◆ **PROMPT**: When you reach the line containing "A shallow embedding of [include/rocksdb/advanced_cache.h]." in the records below, start copying exactly, and stop once you have copied the line containing "Inductive Priority := HIGH | LOW | BOTTOM.".

┄┄┄┄┄┄┄┄┄┄

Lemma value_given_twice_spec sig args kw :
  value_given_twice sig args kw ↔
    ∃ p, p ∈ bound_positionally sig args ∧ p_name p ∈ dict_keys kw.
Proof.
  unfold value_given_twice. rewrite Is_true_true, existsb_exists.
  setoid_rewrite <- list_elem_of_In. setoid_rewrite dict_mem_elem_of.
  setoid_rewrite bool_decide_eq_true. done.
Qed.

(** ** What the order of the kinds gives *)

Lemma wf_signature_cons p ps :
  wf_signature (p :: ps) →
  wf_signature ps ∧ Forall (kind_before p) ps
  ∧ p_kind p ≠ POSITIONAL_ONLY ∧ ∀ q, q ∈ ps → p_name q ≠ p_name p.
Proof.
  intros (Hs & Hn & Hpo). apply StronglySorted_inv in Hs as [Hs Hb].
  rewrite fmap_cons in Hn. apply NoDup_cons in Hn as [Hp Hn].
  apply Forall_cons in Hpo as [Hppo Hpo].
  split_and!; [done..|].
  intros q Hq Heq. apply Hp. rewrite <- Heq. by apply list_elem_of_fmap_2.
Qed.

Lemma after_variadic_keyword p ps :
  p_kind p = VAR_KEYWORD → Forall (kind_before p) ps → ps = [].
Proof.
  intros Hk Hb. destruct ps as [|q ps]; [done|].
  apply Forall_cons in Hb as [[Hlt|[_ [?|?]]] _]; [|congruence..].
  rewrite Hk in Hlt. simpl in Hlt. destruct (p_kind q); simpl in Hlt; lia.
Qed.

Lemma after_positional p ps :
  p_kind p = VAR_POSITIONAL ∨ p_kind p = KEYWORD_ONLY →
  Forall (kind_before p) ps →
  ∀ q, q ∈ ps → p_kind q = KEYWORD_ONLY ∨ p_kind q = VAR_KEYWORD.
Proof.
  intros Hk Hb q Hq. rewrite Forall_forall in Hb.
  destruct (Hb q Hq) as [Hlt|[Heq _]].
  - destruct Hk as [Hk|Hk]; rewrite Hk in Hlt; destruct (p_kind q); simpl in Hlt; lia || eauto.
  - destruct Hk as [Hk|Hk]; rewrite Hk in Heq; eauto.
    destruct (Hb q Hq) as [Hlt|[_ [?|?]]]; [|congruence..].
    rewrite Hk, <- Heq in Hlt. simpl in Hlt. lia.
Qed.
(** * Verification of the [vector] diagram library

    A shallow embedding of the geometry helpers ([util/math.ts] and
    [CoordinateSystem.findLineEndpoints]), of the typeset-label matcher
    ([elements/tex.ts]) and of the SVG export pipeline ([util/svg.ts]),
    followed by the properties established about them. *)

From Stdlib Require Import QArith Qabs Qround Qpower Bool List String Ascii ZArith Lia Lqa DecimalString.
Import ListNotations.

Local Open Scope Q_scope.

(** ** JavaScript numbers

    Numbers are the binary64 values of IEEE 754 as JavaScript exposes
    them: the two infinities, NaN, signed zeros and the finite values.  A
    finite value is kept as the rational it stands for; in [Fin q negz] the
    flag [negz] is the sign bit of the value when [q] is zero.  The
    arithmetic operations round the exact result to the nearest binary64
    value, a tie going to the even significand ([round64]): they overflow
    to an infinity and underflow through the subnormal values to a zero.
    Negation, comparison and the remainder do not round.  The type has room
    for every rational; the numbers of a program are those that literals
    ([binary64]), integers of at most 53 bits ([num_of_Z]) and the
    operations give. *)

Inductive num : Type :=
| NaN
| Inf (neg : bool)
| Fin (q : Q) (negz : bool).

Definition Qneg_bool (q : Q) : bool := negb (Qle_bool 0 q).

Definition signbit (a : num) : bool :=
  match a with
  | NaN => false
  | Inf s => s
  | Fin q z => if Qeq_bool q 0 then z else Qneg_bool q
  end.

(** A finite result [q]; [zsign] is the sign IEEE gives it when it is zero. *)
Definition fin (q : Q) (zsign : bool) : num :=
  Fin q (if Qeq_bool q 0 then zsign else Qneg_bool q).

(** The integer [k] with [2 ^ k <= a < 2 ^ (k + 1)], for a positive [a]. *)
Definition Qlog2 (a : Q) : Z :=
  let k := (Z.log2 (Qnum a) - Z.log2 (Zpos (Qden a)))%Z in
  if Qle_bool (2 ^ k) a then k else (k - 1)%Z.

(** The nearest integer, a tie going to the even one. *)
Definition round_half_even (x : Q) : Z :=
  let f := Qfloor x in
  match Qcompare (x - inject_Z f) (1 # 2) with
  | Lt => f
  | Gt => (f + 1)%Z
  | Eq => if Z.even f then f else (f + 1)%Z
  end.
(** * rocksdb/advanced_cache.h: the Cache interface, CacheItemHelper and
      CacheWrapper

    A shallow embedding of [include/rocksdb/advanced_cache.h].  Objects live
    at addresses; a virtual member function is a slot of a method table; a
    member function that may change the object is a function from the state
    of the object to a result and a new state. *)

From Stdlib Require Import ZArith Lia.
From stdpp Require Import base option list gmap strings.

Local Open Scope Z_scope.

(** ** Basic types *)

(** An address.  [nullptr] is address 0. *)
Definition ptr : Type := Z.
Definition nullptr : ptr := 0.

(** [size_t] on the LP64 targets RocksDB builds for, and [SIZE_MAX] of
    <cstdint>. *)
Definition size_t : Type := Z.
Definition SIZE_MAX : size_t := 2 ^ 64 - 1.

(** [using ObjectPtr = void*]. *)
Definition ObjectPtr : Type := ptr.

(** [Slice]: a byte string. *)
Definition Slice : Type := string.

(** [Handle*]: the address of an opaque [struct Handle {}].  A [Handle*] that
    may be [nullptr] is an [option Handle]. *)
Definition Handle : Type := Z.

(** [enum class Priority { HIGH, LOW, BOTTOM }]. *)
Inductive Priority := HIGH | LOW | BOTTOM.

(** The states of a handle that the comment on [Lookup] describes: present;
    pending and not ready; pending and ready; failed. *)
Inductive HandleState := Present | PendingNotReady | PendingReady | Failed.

┄┄┄┄┄┄┄┄┄┄

◆ **SOLUTION**:
    A shallow embedding of [include/rocksdb/advanced_cache.h].  Objects live
    at addresses; a virtual member function is a slot of a method table; a
    member function that may change the object is a function from the state
    of the object to a result and a new state. *)

From Stdlib Require Import ZArith Lia.
From stdpp Require Import base option list gmap strings.

Local Open Scope Z_scope.

(** ** Basic types *)

(** An address.  [nullptr] is address 0. *)
Definition ptr : Type := Z.
Definition nullptr : ptr := 0.

(** [size_t] on the LP64 targets RocksDB builds for, and [SIZE_MAX] of
    <cstdint>. *)
Definition size_t : Type := Z.
Definition SIZE_MAX : size_t := 2 ^ 64 - 1.

(** [using ObjectPtr = void*]. *)
Definition ObjectPtr : Type := ptr.

(** [Slice]: a byte string. *)
Definition Slice : Type := string.

(** [Handle*]: the address of an opaque [struct Handle {}].  A [Handle*] that
    may be [nullptr] is an [option Handle]. *)
Definition Handle : Type := Z.

(** [enum class Priority { HIGH, LOW, BOTTOM }]. *)
Inductive Priority := HIGH | LOW | BOTTOM.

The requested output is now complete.